Saved entries
== Segment start ==

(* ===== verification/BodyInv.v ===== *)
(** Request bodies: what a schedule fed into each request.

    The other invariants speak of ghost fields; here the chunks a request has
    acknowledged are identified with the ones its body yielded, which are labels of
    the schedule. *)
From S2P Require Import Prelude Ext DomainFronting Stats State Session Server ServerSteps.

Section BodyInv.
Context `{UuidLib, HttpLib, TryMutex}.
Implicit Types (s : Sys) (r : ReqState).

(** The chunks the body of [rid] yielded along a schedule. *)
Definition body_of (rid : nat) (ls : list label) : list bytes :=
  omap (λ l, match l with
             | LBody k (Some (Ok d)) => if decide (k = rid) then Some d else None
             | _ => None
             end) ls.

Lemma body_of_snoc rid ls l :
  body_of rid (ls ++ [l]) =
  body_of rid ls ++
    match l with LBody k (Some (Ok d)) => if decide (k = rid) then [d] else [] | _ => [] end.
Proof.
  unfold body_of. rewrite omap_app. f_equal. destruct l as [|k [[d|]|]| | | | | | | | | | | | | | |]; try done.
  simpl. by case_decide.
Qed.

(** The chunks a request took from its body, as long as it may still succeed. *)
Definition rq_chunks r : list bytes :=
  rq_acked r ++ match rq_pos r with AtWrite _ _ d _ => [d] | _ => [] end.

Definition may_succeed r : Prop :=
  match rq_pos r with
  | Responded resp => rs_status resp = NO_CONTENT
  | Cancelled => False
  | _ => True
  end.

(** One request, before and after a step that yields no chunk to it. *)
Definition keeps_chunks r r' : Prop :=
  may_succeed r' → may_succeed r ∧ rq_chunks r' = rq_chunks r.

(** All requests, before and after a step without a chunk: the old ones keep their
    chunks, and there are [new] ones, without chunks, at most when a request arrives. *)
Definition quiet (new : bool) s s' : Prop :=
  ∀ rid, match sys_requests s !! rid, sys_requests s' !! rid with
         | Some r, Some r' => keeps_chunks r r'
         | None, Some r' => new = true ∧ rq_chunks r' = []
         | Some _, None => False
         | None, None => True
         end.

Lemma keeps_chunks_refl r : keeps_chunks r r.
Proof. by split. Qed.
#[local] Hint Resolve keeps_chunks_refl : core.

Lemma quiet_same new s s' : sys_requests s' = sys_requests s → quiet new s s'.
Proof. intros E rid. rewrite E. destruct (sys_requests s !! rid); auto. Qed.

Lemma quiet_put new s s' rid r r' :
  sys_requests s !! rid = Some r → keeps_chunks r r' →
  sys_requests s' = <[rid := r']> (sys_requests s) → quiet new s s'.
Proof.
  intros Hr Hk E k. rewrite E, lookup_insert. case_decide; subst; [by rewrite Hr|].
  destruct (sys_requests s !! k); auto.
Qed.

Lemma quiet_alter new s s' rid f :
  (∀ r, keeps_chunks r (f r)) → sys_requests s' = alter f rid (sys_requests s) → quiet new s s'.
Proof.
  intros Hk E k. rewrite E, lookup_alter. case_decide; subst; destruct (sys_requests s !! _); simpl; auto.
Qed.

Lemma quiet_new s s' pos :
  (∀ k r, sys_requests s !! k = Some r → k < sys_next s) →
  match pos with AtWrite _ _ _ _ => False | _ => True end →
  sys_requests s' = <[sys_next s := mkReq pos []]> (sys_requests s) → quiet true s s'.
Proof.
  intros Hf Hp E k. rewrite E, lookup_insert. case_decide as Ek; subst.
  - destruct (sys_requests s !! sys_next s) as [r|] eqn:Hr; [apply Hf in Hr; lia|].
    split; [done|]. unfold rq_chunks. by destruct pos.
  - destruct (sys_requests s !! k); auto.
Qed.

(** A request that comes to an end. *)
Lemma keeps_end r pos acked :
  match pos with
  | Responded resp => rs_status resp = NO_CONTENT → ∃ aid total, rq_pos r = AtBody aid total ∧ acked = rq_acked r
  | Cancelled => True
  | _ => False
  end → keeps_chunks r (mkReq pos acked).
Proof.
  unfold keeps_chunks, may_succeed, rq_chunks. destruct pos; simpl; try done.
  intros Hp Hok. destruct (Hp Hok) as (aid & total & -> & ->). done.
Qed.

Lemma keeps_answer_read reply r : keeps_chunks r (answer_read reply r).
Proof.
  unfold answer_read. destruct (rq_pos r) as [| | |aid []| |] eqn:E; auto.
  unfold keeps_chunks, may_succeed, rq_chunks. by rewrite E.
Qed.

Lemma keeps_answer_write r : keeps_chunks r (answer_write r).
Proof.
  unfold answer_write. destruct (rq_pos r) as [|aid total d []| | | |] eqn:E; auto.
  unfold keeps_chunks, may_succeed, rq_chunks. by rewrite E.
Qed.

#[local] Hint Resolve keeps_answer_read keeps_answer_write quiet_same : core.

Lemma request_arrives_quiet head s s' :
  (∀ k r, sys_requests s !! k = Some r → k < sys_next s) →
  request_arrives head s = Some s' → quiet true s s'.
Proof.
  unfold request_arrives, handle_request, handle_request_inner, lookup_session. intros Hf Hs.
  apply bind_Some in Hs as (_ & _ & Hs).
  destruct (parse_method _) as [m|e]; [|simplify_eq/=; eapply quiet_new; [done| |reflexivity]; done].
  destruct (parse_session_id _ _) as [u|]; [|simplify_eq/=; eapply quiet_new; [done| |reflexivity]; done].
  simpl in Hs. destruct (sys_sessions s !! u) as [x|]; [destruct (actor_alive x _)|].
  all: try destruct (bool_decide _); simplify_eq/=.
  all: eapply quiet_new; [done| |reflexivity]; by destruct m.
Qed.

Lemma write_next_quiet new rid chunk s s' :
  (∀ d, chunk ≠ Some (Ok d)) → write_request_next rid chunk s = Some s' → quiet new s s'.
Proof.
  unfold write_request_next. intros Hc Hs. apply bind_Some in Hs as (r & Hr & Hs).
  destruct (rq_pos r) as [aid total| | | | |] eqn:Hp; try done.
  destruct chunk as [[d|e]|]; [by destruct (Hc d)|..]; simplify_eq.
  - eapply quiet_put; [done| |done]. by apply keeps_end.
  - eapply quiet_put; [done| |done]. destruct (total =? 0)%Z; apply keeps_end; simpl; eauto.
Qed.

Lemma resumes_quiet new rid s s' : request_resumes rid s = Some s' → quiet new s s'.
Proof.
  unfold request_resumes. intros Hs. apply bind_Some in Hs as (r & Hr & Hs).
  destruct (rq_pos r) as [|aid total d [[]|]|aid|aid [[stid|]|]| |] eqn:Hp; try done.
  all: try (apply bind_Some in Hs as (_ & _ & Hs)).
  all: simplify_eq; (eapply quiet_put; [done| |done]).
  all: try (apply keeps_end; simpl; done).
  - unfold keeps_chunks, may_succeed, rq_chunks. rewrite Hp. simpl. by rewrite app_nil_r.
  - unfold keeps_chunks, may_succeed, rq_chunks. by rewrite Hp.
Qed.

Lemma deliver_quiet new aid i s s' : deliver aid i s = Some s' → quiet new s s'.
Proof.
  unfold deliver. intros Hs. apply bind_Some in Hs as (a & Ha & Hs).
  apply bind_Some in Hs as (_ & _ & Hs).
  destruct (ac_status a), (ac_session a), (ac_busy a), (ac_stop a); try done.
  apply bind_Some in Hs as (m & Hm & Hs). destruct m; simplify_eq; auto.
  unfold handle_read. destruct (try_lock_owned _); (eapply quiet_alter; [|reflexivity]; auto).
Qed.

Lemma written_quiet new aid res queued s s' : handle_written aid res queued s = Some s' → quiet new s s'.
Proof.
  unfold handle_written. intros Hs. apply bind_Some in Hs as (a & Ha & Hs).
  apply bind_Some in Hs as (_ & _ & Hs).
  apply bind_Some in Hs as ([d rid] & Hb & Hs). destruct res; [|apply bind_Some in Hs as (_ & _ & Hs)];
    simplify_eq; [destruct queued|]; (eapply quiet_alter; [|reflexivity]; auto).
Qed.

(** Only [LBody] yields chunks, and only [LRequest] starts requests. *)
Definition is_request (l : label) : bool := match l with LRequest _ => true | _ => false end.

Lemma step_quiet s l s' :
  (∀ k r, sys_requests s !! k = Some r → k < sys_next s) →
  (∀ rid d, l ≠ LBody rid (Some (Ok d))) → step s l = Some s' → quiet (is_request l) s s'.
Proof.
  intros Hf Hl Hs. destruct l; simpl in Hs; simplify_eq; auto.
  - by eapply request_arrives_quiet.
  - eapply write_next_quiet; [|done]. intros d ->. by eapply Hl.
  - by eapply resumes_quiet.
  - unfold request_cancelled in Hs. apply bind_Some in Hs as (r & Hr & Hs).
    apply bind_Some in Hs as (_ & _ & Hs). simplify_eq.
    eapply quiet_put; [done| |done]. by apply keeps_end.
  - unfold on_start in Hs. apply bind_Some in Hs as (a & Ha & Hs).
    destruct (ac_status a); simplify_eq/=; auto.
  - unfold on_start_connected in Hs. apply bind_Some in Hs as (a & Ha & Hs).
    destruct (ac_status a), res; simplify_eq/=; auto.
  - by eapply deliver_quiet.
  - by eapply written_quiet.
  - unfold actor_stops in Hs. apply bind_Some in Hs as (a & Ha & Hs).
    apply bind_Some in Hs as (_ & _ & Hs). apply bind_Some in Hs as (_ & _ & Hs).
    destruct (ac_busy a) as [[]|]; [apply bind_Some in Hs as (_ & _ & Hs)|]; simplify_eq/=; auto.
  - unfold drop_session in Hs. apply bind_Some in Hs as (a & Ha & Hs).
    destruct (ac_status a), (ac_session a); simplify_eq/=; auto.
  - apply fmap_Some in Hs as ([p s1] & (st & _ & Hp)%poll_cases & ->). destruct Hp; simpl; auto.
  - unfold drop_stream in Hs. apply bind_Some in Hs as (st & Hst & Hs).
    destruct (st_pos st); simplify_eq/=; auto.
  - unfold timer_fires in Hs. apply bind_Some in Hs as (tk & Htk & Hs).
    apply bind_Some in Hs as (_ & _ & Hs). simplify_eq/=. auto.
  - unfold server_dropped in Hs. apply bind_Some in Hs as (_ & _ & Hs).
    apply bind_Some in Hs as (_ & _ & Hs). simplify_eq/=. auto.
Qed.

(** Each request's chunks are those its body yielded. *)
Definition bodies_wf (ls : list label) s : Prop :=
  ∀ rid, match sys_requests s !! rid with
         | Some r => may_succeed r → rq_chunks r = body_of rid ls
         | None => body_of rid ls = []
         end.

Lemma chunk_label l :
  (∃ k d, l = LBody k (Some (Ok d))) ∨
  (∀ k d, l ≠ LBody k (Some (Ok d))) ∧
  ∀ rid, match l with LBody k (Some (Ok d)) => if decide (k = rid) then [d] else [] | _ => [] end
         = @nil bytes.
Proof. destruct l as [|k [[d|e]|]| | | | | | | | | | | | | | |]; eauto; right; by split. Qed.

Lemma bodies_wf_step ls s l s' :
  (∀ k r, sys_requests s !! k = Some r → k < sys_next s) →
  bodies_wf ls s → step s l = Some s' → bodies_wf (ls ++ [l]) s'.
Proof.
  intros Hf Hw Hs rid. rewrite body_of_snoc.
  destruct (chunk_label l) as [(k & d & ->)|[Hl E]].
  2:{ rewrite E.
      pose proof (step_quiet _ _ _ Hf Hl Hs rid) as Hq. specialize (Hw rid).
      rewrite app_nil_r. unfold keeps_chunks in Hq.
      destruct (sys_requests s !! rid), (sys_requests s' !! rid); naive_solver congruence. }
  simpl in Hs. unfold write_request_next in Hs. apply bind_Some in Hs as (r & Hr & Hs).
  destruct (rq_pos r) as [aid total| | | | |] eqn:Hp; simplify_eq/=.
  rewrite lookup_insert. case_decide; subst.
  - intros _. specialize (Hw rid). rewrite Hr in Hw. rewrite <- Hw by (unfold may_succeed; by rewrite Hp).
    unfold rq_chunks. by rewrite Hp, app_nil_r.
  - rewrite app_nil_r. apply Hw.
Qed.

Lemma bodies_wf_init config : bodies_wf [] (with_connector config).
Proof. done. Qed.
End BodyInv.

== Segment end ==

◆ **Problem to work on**
Taking the line with "- by eapply request_arrives_quiet." as the first and the line with "destruct (ac_status a);" as the last, retype that stretch of the data above exactly, with no other lines.

◆ **Result of this task**
  - by eapply request_arrives_quiet.
  - eapply write_next_quiet; [|done]. intros d ->. by eapply Hl.
  - by eapply resumes_quiet.
  - unfold request_cancelled in Hs. apply bind_Some in Hs as (r & Hr & Hs).
    apply bind_Some in Hs as (_ & _ & Hs). simplify_eq.
    eapply quiet_put; [done| |done]. by apply keeps_end.
  - unfold on_start in Hs. apply bind_Some in Hs as (a & Ha & Hs).
    destruct (ac_status a); simplify_eq/=; auto.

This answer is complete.